参考元:DHLジャパン、日本郵便のレターパックを 活用した海外発送で荷物の取扱を開始(DHLジャパンウェブサイト)
アパレルの購入場所に関する調査で「実店舗とEC両方」との回答が3分の1
共通ポイントサービス「Ponta(ポンタ)」を運営する株式会社ロイヤリティ マーケティングは「ファッションに関する調査」(実施期間:2024年6月)の結果を公表しました。この調査では、服の購入場所として「実店舗」が48.1%とトップであり、「オンラインショップ」が15.8%、「両方」が32.5%という結果が発表されています。
オンラインショップは15.8%ですが、両方との回答が32.5%ありますので、これを加味するとECでの購入は20%強と予想されます。経済産業省の電子商取引市場調査では、アパレルのEC化率は21.56%(2022年)ですので、この数値とほぼ一致しています。なお実店舗と回答した方であっても、その多くはブランドサイトやECサイトをチェックしていることでしょう。また両方、つまり実店舗とECを併用するとの回答が32.5%と全体の3分の1を占めています。したがってアパレルにおいてOMOやオムニチャネルはやはり重要な戦略と考えられます。
参考元:ファッション好きが選ぶ人気ブランドランキング(株式会社ロイヤリティ マーケティングウェブサイト)
電子商取引に関する市場調査の結果を取りまとめました(2023年8月31日発表、経済産業省ウェブサイト)
eBay Japanが「日用品の買い替えに関する調査」の結果を発表
「Qoo10」を運営するeBay Japan合同会社は、全国の一人暮らしの女性500名を対象に「日用品の買い替えに関する調査」を実施し、その結果を発表しました。
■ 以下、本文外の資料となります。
(** ** Walking down *)

(** The mapping of an address, with its level. *)
Definition mapped M (va : Z) : option (Z * Z) :=
  match M !! (3, pn 3 va), M !! (2, pn 2 va), M !! (1, pn 1 va) with
  | Some e, _, _ => Some (3, e)
  | None, Some e, _ => Some (2, e)
  | None, None, Some e => Some (1, e)
  | None, None, None => None
  end.

(** The ways a walk ends; [e] is the entry read last, [b] its table. *)
Inductive walk s F M (va : Z) : Prop :=
| walk_none4 : find_child_table s Toplevel (index 4 va) = None -> mapped M va = None -> walk s F M va
| walk_large3 b e : let pml3 := ptr F (3, pn 4 va) in
    find_child_table s Toplevel (index 4 va) = Some pml3 -> F !! (3, pn 4 va) = Some b -> entry_of s pml3 (index 3 va) = Entry (slot b (index 3 va)) ->
    e = words s (slot b (index 3 va)) -> z2b (Z.land e VMM_PAGE_FLAG_LARGE) = true -> mapped M va = Some (3, e) -> walk s F M va
| walk_none3 b e : let pml3 := ptr F (3, pn 4 va) in
    find_child_table s Toplevel (index 4 va) = Some pml3 -> entry_of s pml3 (index 3 va) = Entry (slot b (index 3 va)) ->
    e = words s (slot b (index 3 va)) -> z2b (Z.land e VMM_PAGE_FLAG_LARGE) = false -> find_child_table s pml3 (index 3 va) = None -> mapped M va = None -> walk s F M va
| walk_large2 b' b e' e : let pml3 := ptr F (3, pn 4 va) in let pml2 := ptr F (2, pn 3 va) in
    find_child_table s Toplevel (index 4 va) = Some pml3 -> entry_of s pml3 (index 3 va) = Entry (slot b' (index 3 va)) ->
    e' = words s (slot b' (index 3 va)) -> z2b (Z.land e' VMM_PAGE_FLAG_LARGE) = false -> find_child_table s pml3 (index 3 va) = Some pml2 ->
    F !! (2, pn 3 va) = Some b -> entry_of s pml2 (index 2 va) = Entry (slot b (index 2 va)) ->
    e = words s (slot b (index 2 va)) -> z2b (Z.land e VMM_PAGE_FLAG_LARGE) = true -> mapped M va = Some (2, e) -> walk s F M va
| walk_none2 b' b e' e : let pml3 := ptr F (3, pn 4 va) in let pml2 := ptr F (2, pn 3 va) in
    find_child_table s Toplevel (index 4 va) = Some pml3 -> entry_of s pml3 (index 3 va) = Entry (slot b' (index 3 va)) ->
    e' = words s (slot b' (index 3 va)) -> z2b (Z.land e' VMM_PAGE_FLAG_LARGE) = false -> find_child_table s pml3 (index 3 va) = Some pml2 ->
    entry_of s pml2 (index 2 va) = Entry (slot b (index 2 va)) ->
    e = words s (slot b (index 2 va)) -> z2b (Z.land e VMM_PAGE_FLAG_LARGE) = false -> find_child_table s pml2 (index 2 va) = None -> mapped M va = None -> walk s F M va
| walk_leaf b' b2 b e' e2 e : let pml3 := ptr F (3, pn 4 va) in let pml2 := ptr F (2, pn 3 va) in let pml1 := ptr F (1, pn 2 va) in
    find_child_table s Toplevel (index 4 va) = Some pml3 -> entry_of s pml3 (index 3 va) = Entry (slot b' (index 3 va)) ->
    e' = words s (slot b' (index 3 va)) -> z2b (Z.land e' VMM_PAGE_FLAG_LARGE) = false -> find_child_table s pml3 (index 3 va) = Some pml2 ->
    entry_of s pml2 (index 2 va) = Entry (slot b2 (index 2 va)) ->
    e2 = words s (slot b2 (index 2 va)) -> z2b (Z.land e2 VMM_PAGE_FLAG_LARGE) = false -> find_child_table s pml2 (index 2 va) = Some pml1 ->
    F !! (1, pn 2 va) = Some b -> entry_of s pml1 (index 1 va) = Entry (slot b (index 1 va)) ->
    e = words s (slot b (index 1 va)) -> mapped M va = (if z2b e then Some (1, e) else None) -> walk s F M va.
新商品の衝動買いの経験率、買い替えた日用品のカテゴリー、買い替えた理由、買い替えに関する「積極派または消極派」どちらか等など、消費者マインドについて参考になるデータが公開されています。
国内には数多くの日用品が溢れかえっています。またSNSによって情報の洪水状態が起きています。そのような状況下、各ブランドは売上獲得に工夫を凝らしていると思いますが、「どうしても既存商品からの買い替え、すなわちブランドスイッチは一定の比率で生じてしまっています。この調査結果はブランドスイッチ対策を検討する上で参考になる内容と思われます。一度内容を確認してみてもよいでしょう。
参考元:
https://prtimes.jp/main/html/rd/p/000000701.000022933.html(eBay Japan合同会社プレスリリース)
海外ニュース
Amazon Prime Dayで記録破りの売上を発表
7月にAmazon Prime Dayが開催され、Amazonは2日間の販売点数が過去最高を記録したことを発表しました。CNBCのニュースサイトによれば、昨年はインフレの影響で割引イベントを活用して食品や家庭用品が売れ筋だったようですが、今年は家電や新学期用の製品(米国は9月が新学期であるため)に人気が集まったと報じられています。売れ筋の変化もさることながら、コロナ後であっても米国では引き続きEC業界は活況を呈しているようです。